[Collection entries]
- - -

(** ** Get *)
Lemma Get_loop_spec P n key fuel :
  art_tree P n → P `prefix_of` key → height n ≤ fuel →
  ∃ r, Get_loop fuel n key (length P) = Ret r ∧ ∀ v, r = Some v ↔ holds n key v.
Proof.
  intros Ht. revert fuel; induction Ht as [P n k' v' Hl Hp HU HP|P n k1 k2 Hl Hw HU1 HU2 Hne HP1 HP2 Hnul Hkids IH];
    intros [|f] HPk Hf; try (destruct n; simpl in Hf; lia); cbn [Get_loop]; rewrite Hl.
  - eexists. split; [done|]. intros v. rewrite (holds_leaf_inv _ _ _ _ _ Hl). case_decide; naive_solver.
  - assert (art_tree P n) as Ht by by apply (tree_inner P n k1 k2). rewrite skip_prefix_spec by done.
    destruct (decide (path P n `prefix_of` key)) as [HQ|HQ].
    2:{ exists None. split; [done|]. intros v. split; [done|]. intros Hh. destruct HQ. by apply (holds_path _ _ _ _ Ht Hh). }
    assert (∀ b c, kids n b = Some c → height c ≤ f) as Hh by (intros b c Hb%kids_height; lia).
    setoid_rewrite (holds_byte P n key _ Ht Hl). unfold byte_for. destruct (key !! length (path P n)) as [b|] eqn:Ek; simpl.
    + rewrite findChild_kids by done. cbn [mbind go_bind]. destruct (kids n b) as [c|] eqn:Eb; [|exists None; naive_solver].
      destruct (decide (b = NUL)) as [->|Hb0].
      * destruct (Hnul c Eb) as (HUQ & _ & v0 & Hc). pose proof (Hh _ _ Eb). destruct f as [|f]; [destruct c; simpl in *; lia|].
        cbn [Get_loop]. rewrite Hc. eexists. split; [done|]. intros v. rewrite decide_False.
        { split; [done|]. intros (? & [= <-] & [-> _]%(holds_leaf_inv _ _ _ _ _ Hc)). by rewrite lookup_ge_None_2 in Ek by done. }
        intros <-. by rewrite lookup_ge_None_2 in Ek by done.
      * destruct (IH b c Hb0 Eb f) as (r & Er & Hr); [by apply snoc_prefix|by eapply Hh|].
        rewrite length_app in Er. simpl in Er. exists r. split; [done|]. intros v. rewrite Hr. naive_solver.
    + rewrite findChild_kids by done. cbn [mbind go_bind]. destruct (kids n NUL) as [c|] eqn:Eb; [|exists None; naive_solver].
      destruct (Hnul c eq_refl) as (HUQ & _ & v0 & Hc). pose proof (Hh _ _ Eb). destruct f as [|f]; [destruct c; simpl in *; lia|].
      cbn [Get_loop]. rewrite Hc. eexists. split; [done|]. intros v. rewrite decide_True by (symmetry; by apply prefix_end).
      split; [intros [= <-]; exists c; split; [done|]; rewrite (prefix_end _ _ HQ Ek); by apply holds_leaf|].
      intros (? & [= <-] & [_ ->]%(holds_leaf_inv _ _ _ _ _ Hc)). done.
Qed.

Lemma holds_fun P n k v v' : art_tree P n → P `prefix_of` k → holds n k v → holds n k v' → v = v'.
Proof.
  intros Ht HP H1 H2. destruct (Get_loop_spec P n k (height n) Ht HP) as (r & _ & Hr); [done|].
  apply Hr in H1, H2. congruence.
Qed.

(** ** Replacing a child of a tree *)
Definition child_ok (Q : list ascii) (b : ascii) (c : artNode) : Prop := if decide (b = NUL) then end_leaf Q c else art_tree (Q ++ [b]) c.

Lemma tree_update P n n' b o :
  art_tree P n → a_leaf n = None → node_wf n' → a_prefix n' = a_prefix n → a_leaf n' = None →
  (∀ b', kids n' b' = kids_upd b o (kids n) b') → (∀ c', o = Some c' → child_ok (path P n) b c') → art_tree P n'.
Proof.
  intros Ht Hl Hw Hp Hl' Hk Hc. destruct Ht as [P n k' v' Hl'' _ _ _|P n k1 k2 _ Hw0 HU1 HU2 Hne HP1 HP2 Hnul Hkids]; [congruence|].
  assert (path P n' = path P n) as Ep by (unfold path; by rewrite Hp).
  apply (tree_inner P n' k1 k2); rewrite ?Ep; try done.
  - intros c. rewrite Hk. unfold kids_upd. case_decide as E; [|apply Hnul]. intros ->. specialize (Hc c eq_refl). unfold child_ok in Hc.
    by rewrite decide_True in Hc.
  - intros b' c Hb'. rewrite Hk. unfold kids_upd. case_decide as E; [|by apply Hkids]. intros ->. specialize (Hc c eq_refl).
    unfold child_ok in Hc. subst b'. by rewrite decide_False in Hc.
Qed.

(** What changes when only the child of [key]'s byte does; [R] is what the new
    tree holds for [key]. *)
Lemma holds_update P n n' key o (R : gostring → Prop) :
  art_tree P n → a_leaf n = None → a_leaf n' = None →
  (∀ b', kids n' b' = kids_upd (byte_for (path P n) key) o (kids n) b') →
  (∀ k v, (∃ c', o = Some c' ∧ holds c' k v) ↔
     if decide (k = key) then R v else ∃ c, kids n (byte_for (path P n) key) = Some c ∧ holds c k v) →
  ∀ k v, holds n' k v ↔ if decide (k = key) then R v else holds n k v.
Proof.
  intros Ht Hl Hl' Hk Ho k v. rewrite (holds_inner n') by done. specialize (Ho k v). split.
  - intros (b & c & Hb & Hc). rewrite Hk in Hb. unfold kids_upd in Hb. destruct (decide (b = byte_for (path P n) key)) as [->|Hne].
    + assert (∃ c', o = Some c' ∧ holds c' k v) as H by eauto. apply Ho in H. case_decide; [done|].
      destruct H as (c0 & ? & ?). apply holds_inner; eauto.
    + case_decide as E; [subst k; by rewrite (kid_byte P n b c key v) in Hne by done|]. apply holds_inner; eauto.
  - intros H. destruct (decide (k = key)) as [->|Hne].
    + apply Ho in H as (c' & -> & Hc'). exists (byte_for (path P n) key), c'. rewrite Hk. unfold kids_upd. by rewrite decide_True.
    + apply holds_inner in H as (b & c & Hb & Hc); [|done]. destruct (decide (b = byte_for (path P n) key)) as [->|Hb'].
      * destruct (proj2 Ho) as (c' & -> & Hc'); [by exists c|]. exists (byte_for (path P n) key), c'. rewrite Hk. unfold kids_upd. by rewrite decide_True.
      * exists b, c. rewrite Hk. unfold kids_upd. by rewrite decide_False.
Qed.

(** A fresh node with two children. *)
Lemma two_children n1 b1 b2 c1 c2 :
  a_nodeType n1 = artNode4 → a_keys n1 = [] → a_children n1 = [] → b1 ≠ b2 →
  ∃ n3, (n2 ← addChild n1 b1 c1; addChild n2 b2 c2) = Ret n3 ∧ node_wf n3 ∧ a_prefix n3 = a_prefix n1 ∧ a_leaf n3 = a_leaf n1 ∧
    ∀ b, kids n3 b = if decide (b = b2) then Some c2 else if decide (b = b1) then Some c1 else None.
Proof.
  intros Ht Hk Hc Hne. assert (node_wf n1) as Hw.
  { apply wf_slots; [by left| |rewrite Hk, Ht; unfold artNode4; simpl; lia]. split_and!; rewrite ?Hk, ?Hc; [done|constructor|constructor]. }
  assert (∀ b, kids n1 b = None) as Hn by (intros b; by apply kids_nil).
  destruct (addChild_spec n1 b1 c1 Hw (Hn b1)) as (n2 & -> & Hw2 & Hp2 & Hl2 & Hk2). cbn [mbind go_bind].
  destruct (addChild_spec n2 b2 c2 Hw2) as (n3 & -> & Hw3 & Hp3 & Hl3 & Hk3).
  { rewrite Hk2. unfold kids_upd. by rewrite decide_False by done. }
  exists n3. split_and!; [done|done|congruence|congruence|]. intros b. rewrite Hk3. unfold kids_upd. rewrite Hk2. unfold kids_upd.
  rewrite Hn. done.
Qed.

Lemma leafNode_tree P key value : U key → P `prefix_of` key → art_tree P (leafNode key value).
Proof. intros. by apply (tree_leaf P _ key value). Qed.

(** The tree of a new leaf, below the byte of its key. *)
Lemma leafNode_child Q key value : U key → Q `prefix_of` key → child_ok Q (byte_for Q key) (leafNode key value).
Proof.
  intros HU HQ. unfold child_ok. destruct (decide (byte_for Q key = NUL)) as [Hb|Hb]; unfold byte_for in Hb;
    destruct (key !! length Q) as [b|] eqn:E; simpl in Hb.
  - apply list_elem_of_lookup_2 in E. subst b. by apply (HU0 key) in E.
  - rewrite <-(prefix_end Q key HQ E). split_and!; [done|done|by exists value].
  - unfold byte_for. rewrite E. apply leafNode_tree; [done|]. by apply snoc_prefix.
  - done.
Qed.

- - -

• PROBLEM STATEMENT: Copy out exactly the lines between the line with "- apply list_elem_of_lookup_2" and the last line of the entries, counting both of those lines.

• EXERCISE RESPONSE:
  - apply list_elem_of_lookup_2 in E. subst b. by apply (HU0 key) in E.
  - rewrite <-(prefix_end Q key HQ E). split_and!; [done|done|by exists value].
  - unfold byte_for. rewrite E. apply leafNode_tree; [done|]. by apply snoc_prefix.
  - done.
Qed.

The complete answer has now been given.